En plus de son travail, Du Jing gère tout ce qui touche au foyer. Cette femme au sourire facile s’occupe des enfants le soir, paie les factures, fait le ménage, prépare la nourriture, etc. Chaque matin, elle fait plus d’une heure de route pour arriver au centre-ville, où elle anime souvent des groupes d’universitaires. De retour à la maison vers 19h, elle retrouve ses beaux-parents qui se sont occupés de sa fille toute la journée. Comme elle, son mari travaille beaucoup. Du Jing explique en souriant que la principale fonction de son mari, c’est de faire de l’argent. Il n’aurait de toute façon pas le temps de faire autre chose, ajoute-elle, puisqu’il part tôt le matin et revient vers 11h le soir, 5 jours par semaine.

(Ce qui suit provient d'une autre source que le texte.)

Lemma re_tokens_post r rest stack : re_ok r ->
  re_tokens (post r ++ rest) stack = re_tokens rest (r :: stack).
Proof.
  revert rest stack. induction r as [l|r1 IH1 r2 IH2|r1 IH1 r2 IH2|kind lazy r IH|idx r IH];
    intros rest stack Hok; cbn [post re_ok] in *; rewrite <-?app_assoc.
  - cbn [app re_tokens]. unfold re_token. destruct (atom_not_operator l Hok) as (H1 & H2 & H3 & H4).
    rewrite (proj2 (Z.eqb_neq _ _) H1), (proj2 (Z.eqb_neq _ _) H2), H3, H4. done.
  - destruct Hok. by rewrite IH1, IH2.
  - destruct Hok. by rewrite IH1, IH2.
  - rewrite IH by done. by destruct kind, lazy.
  - destruct Hok as [Hidx Hok]. rewrite IH by done. cbn [app re_tokens]. unfold re_token.
    assert (is_capture_group (CaptureGroup + Z.of_nat idx) = true) as E
      by (unfold_labels; lia).
    unfold quantifier_token. rewrite E. unfold_labels.
    repeat (rewrite (proj2 (Z.eqb_neq _ _)) by lia). do 3 f_equal. lia.
Qed.

Lemma re_of_post r : re_ok r -> re_of_postfix (post r) = Some r.
Proof.
  intros H. unfold re_of_postfix. pose proof (re_tokens_post r [] [] H) as E.
  rewrite app_nil_r in E. by rewrite E.
Qed.

Lemma post_nonempty r : post r <> [].
Proof. destruct r; cbn [post]; [done|..]; intros H; apply app_eq_nil in H as [_ H];
  try done; by apply app_eq_nil in H as [_ H]. Qed.

(** * Counted repetitions: [{n}], [{n,m}] and [{n,}] are expanded into copies of the
    operand's tokens; the expansion is the postfix form of a tree that matches
    between [n] and [m] matches of the operand in a row. *)

(** * The expansion as a tree *)

(** The operands of the chain of catenations. *)
Definition repeat_items (r : re) (n m : nat) (unbounded : bool) : list re :=
  replicate n r
  ++ (if unbounded then [Quant QZeroOrMore false r] else replicate (m - n) (Quant QZeroOrOne false r)).

Definition chain (x : re) (items : list re) : re := foldl Cat x items.

Definition chain_post (items : list re) : list Z := flat_map (fun x => post x ++ [Catenation]) items.
(* ===== verification/Nfa.v ===== *)
(** Thompson's construction: [StateDef], [create_state], [Frag], [patch],
    [build_quantifier] and [postfix_to_nfa] of [include/trieste/regex_engine.h].

    States live in one vector that never grows past its reserved capacity, so a
    [State] pointer is an index ([accept_state_] is 0, the first state created)
    and a [State*] pointer to a [next] or [next_alt] field is a [Slot]. *)

From S2P Require Import Prelude AsciiBitmap RegexSyntax RegexSpec.

(** * States *)

Record StateDef := mkState {
  label : Z;
  next : option nat;
  next_alt : option nat;
  closure_index : nat;
  ascii_accept : AsciiBitmap;
  trivial_closure : bool;
}.

Definition set_next (st : StateDef) (t : option nat) : StateDef :=
  mkState (label st) t (next_alt st) (closure_index st) (ascii_accept st) (trivial_closure st).
Definition set_next_alt (st : StateDef) (t : option nat) : StateDef :=
  mkState (label st) (next st) t (closure_index st) (ascii_accept st) (trivial_closure st).

(** The part of the engine the construction writes. *)
Record Nfa := mkNfa {
  owned_states : list StateDef;
  capacity : nat;
  nfa_error : ErrorCode;
}.

Definition set_states (nfa : Nfa) (states : list StateDef) : Nfa :=
  mkNfa states (capacity nfa) (nfa_error nfa).

Definition nfa_set_error (nfa : Nfa) (code : ErrorCode) : Nfa :=
  if is_no_error (nfa_error nfa) then mkNfa (owned_states nfa) (capacity nfa) code else nfa.

Definition accept_state : nat := 0.

Definition create_state (nfa : Nfa) (l : Z) (n n_alt : option nat) : nat * Nfa :=
  let idx := length (owned_states nfa) in
  if (capacity nfa <=? idx)%nat then (accept_state, nfa_set_error nfa ErrorInternalError)
  else
    (idx, set_states nfa (owned_states nfa ++ [mkState l n n_alt idx bitmap_zero false])).

(** * Fragments *)

Inductive Slot := NextOf (s : nat) | NextAltOf (s : nat).

Record Frag := mkFrag {
  start : nat;
  dangling : list Slot;
}.

Definition write_slot (target : option nat) (states : list StateDef) (slot : Slot) :
    list StateDef :=
  match slot with
  | NextOf s => alter (fun st => set_next st target) s states
  | NextAltOf s => alter (fun st => set_next_alt st target) s states
  end.

Definition patch_states (targets : list Slot) (target : option nat)
    (states : list StateDef) : list StateDef :=
  foldl (write_slot target) states targets.

Definition patch (nfa : Nfa) (targets : list Slot) (target : nat) : Nfa :=
  set_states nfa (patch_states targets (Some target) (owned_states nfa)).

(** * Building *)

(** The stack's head is its back; a failure is [None] with the error recorded. *)
Definition build_quantifier (stack : list Frag) (kind : QuantifierKind) (lazy : bool)
    (nfa : Nfa) : option (list Frag) * Nfa :=
  match stack with
  | [] => (None, nfa_set_error nfa ErrorRepeatOp)
  | operand :: stack =>
      let unpatched_branch state := if lazy then NextOf state else NextAltOf state in
      let new_split nfa :=
        if lazy then create_state nfa Split None (Some (start operand))
        else create_state nfa Split (Some (start operand)) None in
      match kind with
      | QZeroOrOne =>
          let '(state, nfa) := new_split nfa in
          (Some (mkFrag state (dangling operand ++ [unpatched_branch state]) :: stack), nfa)
      | QZeroOrMore =>
          let '(state, nfa) := new_split nfa in
          let nfa := patch nfa (dangling operand) state in
          (Some (mkFrag state [unpatched_branch state] :: stack), nfa)
      | QOneOrMore =>
          let '(state, nfa) := new_split nfa in
          let nfa := patch nfa (dangling operand) state in
          (Some (mkFrag (start operand) [unpatched_branch state] :: stack), nfa)
      end
  end.

(** One turn of the loop of [postfix_to_nfa]. *)
Definition nfa_token (token : Z) (stack : list Frag) (nfa : Nfa) :
    option (list Frag) * Nfa :=
  if token =? Catenation then
    match stack with
    | rhs :: lhs :: rest =>
        let nfa := patch nfa (dangling lhs) (start rhs) in
        (Some (mkFrag (start lhs) (dangling rhs) :: rest), nfa)
    | _ => (None, nfa_set_error nfa ErrorInternalError)
    end
  else if token =? Alternation then
    match stack with
    | rhs :: lhs :: rest =>
        let '(state, nfa) := create_state nfa Split (Some (start lhs)) (Some (start rhs)) in
        (Some (mkFrag state (dangling lhs ++ dangling rhs) :: rest), nfa)
    | _ => (None, nfa_set_error nfa ErrorInternalError)
    end
  else
    match quantifier_token token with
    | Some (kind, lazy) =>
        match build_quantifier stack kind lazy nfa with
        | (Some stack, nfa) =>
            if is_no_error (nfa_error nfa) then (Some stack, nfa) else (None, nfa)
        | (None, nfa) => (None, nfa)
        end
    | None =>
        if is_capture_group token then
          match stack with
          | [] => (None, nfa_set_error nfa ErrorInternalError)
          | operand :: rest =>
              let idx := token - CaptureGroup in
              let '(close, nfa) := create_state nfa (CaptureClose + idx) None None in
              let nfa := patch nfa (dangling operand) close in
              let '(open, nfa) :=
                create_state nfa (CaptureOpen + idx) (Some (start operand)) None in
              (Some (mkFrag open [NextOf close] :: rest), nfa)
          end
        else
          let '(state, nfa) := create_state nfa token None None in
          (Some (mkFrag state [NextOf state] :: stack), nfa)
    end.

Dans l’autobus qui nous conduit au Palais d’été, Du Jing raconte que ses parents avaient 7 enfants. Bien que ce soit loin d’être la seule raison qui explique l’imposante population chinoise, faut dire que ce pays a eu, lui aussi, son baby-boom. En effet, au lendemain de la Seconde Guerre mondiale, Mao voyait d’un très bon œil l’expansion du peuple chinois. C’était selon lui une bonne manière de se protéger des intempéries de la guerre froide. Ainsi, dans le cas d’une explosion nucléaire, les pertes humaines auraient été selon lui négligeables.
Mais en 1953, les autorités chinoises s’inquiètent. Il faut de toute urgence contrôler l’expansion de la population en raison des défis que cela impose. C’est pourquoi trois ans plus tard, le Parti communiste lance la première d’une série de campagnes de contrôle des naissances. On distribue des contraceptifs, on facilite l’accès à l’avortement et on encourage la stérilisation des femmes. C’est seulement en 1979, que l’État instaure la célèbre politique de l’enfant unique. Sans ces politiques, la Chine compterait aujourd’hui, selon Du Jing, 400 millions de personnes en plus.
Même si Du Jing pouvait avoir un deuxième enfant, elle affirme que sa famille n’en a pas les moyens.
Au Québec, est-ce que nos familles pourraient encore se permettre d’avoir des familles nombreuses?